What This Document Is
This document is a Pediatric I-SBAR (Situation, Background, Assessment, Recommendation) form, designed for use in a Maternal Child Nursing course (NR 321) at Chamberlain University. It’s a structured template for healthcare professionals to communicate critical patient information concisely and effectively, specifically focused on a pediatric patient with Type 1 Diabetes. The form is pre-populated with sections to guide a comprehensive patient assessment and report.
Why This Document Matters
This SBAR form is essential for nursing students preparing for clinical rotations and professional practice. It’s used during patient handoffs – transferring responsibility for a patient’s care – ensuring all vital details are communicated, minimizing errors, and promoting patient safety. Specifically, this scenario focuses on a pediatric patient, requiring understanding of age-specific considerations in diabetes management. It’s valuable for students learning to prioritize information and apply the SBAR framework to a real-life clinical case.
Common Limitations or Challenges
This document is a *template* for assessment and communication. It does not provide instruction on how to *treat* a patient with Type 1 Diabetes, nor does it offer a complete medical textbook explanation of the disease.
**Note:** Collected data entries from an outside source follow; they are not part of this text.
(** The result sets of the cursor and those behind it, in either protocol. *)
Lemma discard_runs b w :
  lock_state b w -> owned w ->
  runs (match p_is_text (c_parseinfo (w_cur w)), c_stmt (w_cur w) with
        | false, Some s =>
            n ← call (mysql_stmt_field_count s);
            (if n =? 0 then mret () else call (mysql_stmt_free_result s));;
            drain_stmt_results s
        | false, None => mret ()
        | true, _ =>
            (match c_result (w_cur w) with Some r => call (mysql_free_result r) | None => mret () end);;
            n ← get_conn;
            match n_mysql n with Some m => drain_text_results m | None => mret () end
        end) w
    (λ _ w', lock_state b w' ∧ w_cur w' = w_cur w ∧
      w_live w' = without_result (w_cur w) (w_live w) ∧
      n_mysql (w_conn w') = n_mysql (w_conn w) ∧ fresh w').
Proof.
  intros Hw (Hf & Hm & Hst & Hr). unfold without_result. destruct (p_is_text _).
  - apply runs_bind.
    apply (runs_mono _ _ (λ _ w1, lock_state b w1 ∧ w_cur w1 = w_cur w ∧
      w_live w1 = (match c_result (w_cur w) with Some r => delete r (w_live w) | None => w_live w end)
      ∧ n_mysql (w_conn w1) = n_mysql (w_conn w) ∧ fresh w1)).
    { destruct (c_result (w_cur w)) as [r|]; [|by apply runs_ret].
      destruct (Hr r eq_refl) as [k Hk].
      eapply runs_mono; [apply (call_runs _ b); [done|by eapply alive_here]|].
      intros [] w1 (? & ? & El & (? & En) & _). split_and!; try done.
      intros h Hh. rewrite En in Hh. rewrite El. simpl. rewrite lookup_delete_None. auto. }
    intros [] w1 (Hw1 & Ec1 & El1 & Em1 & Hf1). apply runs_bind. eexists _, _. split; [reflexivity|].
    destruct (n_mysql (w_conn w1)) as [m|] eqn:En; [|apply runs_ret; split_and!; congruence || done].
    eapply runs_mono; [eapply (drain_text_runs b); try done; [|simpl; lia]|].
    + rewrite El1. destruct (c_result (w_cur w)) as [r|]; [|apply Hm; congruence].
      rewrite lookup_delete_ne; [apply Hm; congruence|]. intros ->.
      destruct (Hr m eq_refl) as [k Hk]. rewrite (Hm m) in Hk by congruence. done.
    + intros [] w2 (? & ? & ? & ? & ?). split_and!; try congruence; try done.
  - destruct (c_stmt (w_cur w)) as [s|] eqn:Es; [|apply runs_ret; by split_and!].
    assert (Hs : w_live w !! s = Some KStmt) by auto.
    apply runs_bind. eapply runs_mono;
      [apply (call_settles _ b); try done; by eapply alive_here|].
    intros n w1 ((Hw1 & Ec1 & El1 & Em1 & Hf1) & _). apply runs_bind.
    apply (runs_mono _ _ (λ _ w2, settled b w1 w2)).
    { destruct (n =? 0); [by apply runs_ret|].
      eapply runs_mono; [apply (call_settles _ b); try done; eapply alive_here; by rewrite El1|].
      by intros [] w2 (? & _). }
    intros [] w2 (Hw2 & Ec2 & El2 & Em2 & Hf2).
    eapply runs_mono; [eapply (drain_stmt_runs b); try done; [by rewrite El2, El1|simpl; lia]|].
    intros [] w3 (? & ? & ? & ? & ?). split_and!; try congruence; try done.
Qed.

Lemma owned_settled b w w' : settled b w w' -> owned w -> owned w'.
Proof.
  intros (_ & Ec & El & Em & Hf) (_ & Hm & Hs & Hr). unfold owned. rewrite Ec, El, Em. done.
Qed.

Lemma clear_result_runs b w :
  lock_state b w -> owned w ->
  runs MrdbCursor_clear_result w (λ o w',
    o = Some PyNone ∧ lock_state true w' ∧ owned w' ∧
    w_cur w' = set_c_result None (w_cur w) ∧
    w_live w' = without_result (w_cur w) (w_live w) ∧
    n_mysql (w_conn w') = n_mysql (w_conn w)).
Proof.
  intros Hw Ho. unfold MrdbCursor_clear_result.
  apply runs_bind. eexists _, _. split; [reflexivity|].
  apply runs_bind. eapply runs_mono; [by apply (discard_runs b)|].
  intros [] w1 (Hw1 & Ec1 & El1 & Em1 & Hf1).
  apply runs_bind. eapply runs_mono; [by apply (end_runs b)|].
  intros [] w2 (Hw2 & Ec2 & El2 & Em2 & Hf2).
  apply runs_bind. eexists _, _. split; [reflexivity|]. apply runs_bind.
  eapply runs_mono; [apply py_runs; [exact Hw2|exact Hf2]|].
  intros [] w3 (Hw3 & Ec3 & El3 & Em3 & Hf3). apply runs_ret. simpl in *.
  destruct Ho as (Hf & Hm & Hs & Hr).
  assert (El : w_live w3 = without_result (w_cur w) (w_live w)) by congruence.
  assert (Ec : w_cur w3 = set_c_result None (w_cur w)) by (by rewrite Ec3, Ec2, Ec1).
  assert (Hkeep : ∀ h k, (∀ b, k ≠ KRes b) -> w_live w !! h = Some k -> w_live w3 !! h = Some k).
  { intros h k Hk Hh. rewrite El. unfold without_result.
    destruct (p_is_text _); [|done]. destruct (c_result _) as [r|] eqn:E; [|done].
    rewrite lookup_delete_ne; [done|]. intros ->. destruct (Hr h eq_refl) as [b' Hb].
    rewrite Hh in Hb. injection Hb as ->. by apply (Hk b'). }
  split_and!; try done; [|congruence].
  unfold owned. split_and!; [done|..].
  - intros m E. apply Hkeep; [done|]. apply Hm. congruence.
  - rewrite Ec. intros s E. apply Hkeep; [done|]. by apply Hs.
  - rewrite Ec. intros r E. done.
Qed.

(** ** Closing *)

(** The statement handle goes with the cursor in the binary protocol only. *)
Definition kept_stmt (c : MrdbCursor) : option nat :=
  if p_is_text (c_parseinfo c) then c_stmt c else None.

(** A closed cursor: its memory is released and its handles are reset, its
    counters but three and its settings stay. *)
Definition closed_cursor (c : MrdbCursor) : MrdbCursor :=
  set_c_closed true (set_c_parseinfo parseinfo_zero (set_c_params None (set_c_value None
    (set_c_values None (set_c_fields None (set_c_sequence_fields false (set_c_fetched false
      (set_c_row_count 0 (set_c_affected_rows 0 (set_c_stmt (kept_stmt c) (set_c_result None c))))))))))).

Definition closed_handles (c : MrdbCursor) (live : gmap nat hkind) : gmap nat hkind :=
  match p_is_text (c_parseinfo c), c_stmt c with
  | false, Some s => delete s live
  | _, _ => without_result c live
  end.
It requires the user to have foundational knowledge of pediatric nursing, diabetes pathophysiology, and the SBAR communication method to be effectively utilized. It is a tool for *organizing* information, not a substitute for clinical judgment.
What This Document Provides
The full document includes:
* A structured I-SBAR form with sections for Introduction, Situation, Background, Assessment, and Recommendation.
* Pre-populated patient data: a pediatric patient named Deyty Ndson, age 11, with a new diagnosis of Type 1 Diabetes and hyperglycemia.
* Sections for documenting allergies, code status, immunization history, psychosocial factors, vital signs, neurological, respiratory, cardiovascular, musculoskeletal, and integumentary assessments.
* Space to record medication information, IV fluids, and isolation precautions.
* Specific prompts related to developmental stage (Erickson and Piaget levels).
This preview *does not* include completed assessment findings beyond what is visible in the provided excerpt, nor does it offer a completed recommendation section. It does not provide a full pathophysiology explanation or treatment plan.